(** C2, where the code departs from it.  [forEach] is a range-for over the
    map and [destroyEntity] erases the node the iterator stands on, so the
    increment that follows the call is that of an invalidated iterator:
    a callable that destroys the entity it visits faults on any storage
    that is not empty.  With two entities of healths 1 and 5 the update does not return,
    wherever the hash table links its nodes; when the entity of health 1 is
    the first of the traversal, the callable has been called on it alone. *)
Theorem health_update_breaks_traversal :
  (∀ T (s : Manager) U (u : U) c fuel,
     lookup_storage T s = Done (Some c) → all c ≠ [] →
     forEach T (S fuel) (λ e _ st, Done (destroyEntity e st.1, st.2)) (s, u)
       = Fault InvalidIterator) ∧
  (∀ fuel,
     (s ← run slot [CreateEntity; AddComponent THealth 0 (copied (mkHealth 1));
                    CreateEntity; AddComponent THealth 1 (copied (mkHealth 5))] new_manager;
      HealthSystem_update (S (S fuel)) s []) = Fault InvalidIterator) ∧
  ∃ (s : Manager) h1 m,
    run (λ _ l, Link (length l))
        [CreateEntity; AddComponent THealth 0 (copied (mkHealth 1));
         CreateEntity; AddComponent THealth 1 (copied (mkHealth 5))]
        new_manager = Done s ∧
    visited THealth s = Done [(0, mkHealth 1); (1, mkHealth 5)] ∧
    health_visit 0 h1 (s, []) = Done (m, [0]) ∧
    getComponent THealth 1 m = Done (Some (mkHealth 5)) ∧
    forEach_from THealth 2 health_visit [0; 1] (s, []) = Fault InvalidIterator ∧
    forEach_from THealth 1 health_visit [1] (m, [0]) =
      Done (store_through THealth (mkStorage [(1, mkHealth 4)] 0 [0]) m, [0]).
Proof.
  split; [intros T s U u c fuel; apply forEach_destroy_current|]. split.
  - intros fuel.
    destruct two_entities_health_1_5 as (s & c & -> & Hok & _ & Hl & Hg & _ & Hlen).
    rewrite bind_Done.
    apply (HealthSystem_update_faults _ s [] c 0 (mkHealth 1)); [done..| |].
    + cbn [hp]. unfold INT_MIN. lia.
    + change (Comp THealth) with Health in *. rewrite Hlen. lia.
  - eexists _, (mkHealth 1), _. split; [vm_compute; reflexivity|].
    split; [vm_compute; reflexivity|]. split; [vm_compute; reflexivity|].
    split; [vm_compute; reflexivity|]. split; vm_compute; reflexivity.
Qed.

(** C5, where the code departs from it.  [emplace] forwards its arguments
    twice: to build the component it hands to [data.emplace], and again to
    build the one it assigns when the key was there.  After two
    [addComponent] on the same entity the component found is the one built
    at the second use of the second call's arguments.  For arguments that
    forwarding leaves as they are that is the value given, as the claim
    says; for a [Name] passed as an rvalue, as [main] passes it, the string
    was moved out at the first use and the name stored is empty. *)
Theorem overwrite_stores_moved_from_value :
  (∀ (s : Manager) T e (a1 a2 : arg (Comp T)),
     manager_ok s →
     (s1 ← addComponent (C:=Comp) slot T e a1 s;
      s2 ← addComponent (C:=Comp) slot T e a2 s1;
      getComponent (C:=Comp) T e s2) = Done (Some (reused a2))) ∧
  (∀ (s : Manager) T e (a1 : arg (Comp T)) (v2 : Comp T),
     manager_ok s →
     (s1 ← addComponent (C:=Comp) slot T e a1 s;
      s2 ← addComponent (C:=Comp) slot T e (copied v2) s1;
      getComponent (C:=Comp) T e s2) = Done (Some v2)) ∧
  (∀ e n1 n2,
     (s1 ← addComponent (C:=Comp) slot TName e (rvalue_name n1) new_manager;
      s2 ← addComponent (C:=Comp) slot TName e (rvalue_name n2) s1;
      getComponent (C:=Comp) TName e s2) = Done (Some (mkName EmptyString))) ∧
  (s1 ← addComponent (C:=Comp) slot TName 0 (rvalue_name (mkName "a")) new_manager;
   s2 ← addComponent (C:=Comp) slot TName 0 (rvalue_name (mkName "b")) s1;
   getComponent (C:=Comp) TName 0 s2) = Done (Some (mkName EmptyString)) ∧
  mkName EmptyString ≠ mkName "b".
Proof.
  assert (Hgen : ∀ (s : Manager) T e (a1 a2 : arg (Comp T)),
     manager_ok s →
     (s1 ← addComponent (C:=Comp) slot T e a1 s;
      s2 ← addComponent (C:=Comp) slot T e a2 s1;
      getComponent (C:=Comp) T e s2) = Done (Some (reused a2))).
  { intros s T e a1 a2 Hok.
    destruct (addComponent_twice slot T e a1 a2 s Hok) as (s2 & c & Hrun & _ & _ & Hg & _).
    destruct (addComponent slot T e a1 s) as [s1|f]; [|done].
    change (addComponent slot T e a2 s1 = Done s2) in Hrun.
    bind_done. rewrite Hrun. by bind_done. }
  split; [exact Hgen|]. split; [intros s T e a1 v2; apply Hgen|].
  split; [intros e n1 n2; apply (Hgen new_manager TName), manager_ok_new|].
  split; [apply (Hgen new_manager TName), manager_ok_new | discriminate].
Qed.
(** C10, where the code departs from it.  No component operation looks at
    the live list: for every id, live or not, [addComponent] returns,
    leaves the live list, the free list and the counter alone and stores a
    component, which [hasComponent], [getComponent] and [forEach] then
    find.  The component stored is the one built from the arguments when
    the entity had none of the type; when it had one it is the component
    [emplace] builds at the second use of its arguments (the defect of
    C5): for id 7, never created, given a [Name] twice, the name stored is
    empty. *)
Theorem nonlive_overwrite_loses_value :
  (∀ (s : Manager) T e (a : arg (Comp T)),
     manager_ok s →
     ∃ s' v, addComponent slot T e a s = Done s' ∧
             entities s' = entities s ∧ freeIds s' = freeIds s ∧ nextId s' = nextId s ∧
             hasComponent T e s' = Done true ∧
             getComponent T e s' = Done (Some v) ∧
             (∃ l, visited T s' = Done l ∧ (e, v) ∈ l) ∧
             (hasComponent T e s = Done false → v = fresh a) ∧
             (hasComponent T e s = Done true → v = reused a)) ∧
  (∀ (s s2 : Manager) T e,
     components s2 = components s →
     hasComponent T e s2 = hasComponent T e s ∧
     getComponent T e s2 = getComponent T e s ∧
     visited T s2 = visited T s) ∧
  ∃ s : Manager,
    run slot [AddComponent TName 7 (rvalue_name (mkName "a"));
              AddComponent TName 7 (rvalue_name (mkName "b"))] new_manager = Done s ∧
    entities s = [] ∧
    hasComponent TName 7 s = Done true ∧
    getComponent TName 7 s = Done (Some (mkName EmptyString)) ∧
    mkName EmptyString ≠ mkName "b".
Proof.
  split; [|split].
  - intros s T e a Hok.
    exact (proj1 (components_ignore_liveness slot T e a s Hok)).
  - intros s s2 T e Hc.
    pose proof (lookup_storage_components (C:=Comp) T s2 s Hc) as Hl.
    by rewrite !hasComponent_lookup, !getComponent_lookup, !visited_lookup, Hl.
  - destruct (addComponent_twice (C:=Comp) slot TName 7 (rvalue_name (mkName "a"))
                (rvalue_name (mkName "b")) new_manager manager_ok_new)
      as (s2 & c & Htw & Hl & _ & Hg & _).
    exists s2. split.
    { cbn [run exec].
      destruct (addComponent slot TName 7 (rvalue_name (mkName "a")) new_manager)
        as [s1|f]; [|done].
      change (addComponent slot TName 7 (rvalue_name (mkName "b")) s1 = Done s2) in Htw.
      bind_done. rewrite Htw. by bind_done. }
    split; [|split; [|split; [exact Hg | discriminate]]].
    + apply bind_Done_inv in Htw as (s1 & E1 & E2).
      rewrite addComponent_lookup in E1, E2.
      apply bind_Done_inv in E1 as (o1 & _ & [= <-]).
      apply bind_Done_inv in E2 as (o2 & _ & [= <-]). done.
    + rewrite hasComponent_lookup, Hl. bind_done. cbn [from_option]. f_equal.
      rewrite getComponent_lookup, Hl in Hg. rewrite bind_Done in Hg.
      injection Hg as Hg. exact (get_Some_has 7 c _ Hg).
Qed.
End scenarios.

▶ _What to work on_
Set down precisely the lines above between the line holding "- intros s T e a Hok." and the line holding "cbn [run exec].", inclusive, and nothing beyond them.

▶ _Worked solution_
  - intros s T e a Hok.
    exact (proj1 (components_ignore_liveness slot T e a s Hok)).
  - intros s s2 T e Hc.
    pose proof (lookup_storage_components (C:=Comp) T s2 s Hc) as Hl.
    by rewrite !hasComponent_lookup, !getComponent_lookup, !visited_lookup, Hl.
  - destruct (addComponent_twice (C:=Comp) slot TName 7 (rvalue_name (mkName "a"))
                (rvalue_name (mkName "b")) new_manager manager_ok_new)
      as (s2 & c & Htw & Hl & _ & Hg & _).
    exists s2. split.
    { cbn [run exec].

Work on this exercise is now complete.